Please give again, word for word, each line that falls between the line with "destruct (chunked_step d" and the end of the data, inclusive.

Stored data below:

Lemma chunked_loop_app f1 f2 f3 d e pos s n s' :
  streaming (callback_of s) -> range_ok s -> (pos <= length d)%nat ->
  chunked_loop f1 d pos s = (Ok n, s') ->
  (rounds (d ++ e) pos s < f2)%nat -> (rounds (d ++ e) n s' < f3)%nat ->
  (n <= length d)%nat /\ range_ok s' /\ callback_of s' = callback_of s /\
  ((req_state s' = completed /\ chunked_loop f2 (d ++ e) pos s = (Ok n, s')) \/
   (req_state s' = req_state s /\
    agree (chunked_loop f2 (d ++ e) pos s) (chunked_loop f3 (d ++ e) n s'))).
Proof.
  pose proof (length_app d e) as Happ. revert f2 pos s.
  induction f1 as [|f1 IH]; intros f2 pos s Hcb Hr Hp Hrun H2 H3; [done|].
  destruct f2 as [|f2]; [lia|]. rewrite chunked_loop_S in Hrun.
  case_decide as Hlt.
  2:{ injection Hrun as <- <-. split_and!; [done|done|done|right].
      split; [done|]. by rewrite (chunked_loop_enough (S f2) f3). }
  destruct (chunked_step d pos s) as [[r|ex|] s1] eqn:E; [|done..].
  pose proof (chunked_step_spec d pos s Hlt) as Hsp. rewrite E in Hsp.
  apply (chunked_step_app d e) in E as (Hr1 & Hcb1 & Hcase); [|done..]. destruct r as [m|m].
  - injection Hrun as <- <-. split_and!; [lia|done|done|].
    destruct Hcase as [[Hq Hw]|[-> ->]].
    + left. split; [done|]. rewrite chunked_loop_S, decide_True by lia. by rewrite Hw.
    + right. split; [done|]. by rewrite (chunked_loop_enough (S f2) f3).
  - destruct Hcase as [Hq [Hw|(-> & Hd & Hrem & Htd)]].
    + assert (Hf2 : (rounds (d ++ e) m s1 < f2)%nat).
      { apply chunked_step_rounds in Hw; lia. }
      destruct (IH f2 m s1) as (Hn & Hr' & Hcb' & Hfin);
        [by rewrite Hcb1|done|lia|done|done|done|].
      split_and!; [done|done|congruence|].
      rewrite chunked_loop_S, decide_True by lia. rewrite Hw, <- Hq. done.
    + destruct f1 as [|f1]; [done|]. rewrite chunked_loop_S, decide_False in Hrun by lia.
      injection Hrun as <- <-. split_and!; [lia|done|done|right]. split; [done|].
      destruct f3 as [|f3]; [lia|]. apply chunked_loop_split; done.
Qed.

End of Stored data.

### Written solution
  destruct (chunked_step d pos s) as [[r|ex|] s1] eqn:E; [|done..].
  pose proof (chunked_step_spec d pos s Hlt) as Hsp. rewrite E in Hsp.
  apply (chunked_step_app d e) in E as (Hr1 & Hcb1 & Hcase); [|done..]. destruct r as [m|m].
  - injection Hrun as <- <-. split_and!; [lia|done|done|].
    destruct Hcase as [[Hq Hw]|[-> ->]].
    + left. split; [done|]. rewrite chunked_loop_S, decide_True by lia. by rewrite Hw.
    + right. split; [done|]. by rewrite (chunked_loop_enough (S f2) f3).
  - destruct Hcase as [Hq [Hw|(-> & Hd & Hrem & Htd)]].
    + assert (Hf2 : (rounds (d ++ e) m s1 < f2)%nat).
      { apply chunked_step_rounds in Hw; lia. }
      destruct (IH f2 m s1) as (Hn & Hr' & Hcb' & Hfin);
        [by rewrite Hcb1|done|lia|done|done|done|].
      split_and!; [done|done|congruence|].
      rewrite chunked_loop_S, decide_True by lia. rewrite Hw, <- Hq. done.
    + destruct f1 as [|f1]; [done|]. rewrite chunked_loop_S, decide_False in Hrun by lia.
      injection Hrun as <- <-. split_and!; [lia|done|done|right]. split; [done|].
      destruct f3 as [|f3]; [lia|]. apply chunked_loop_split; done.
Qed.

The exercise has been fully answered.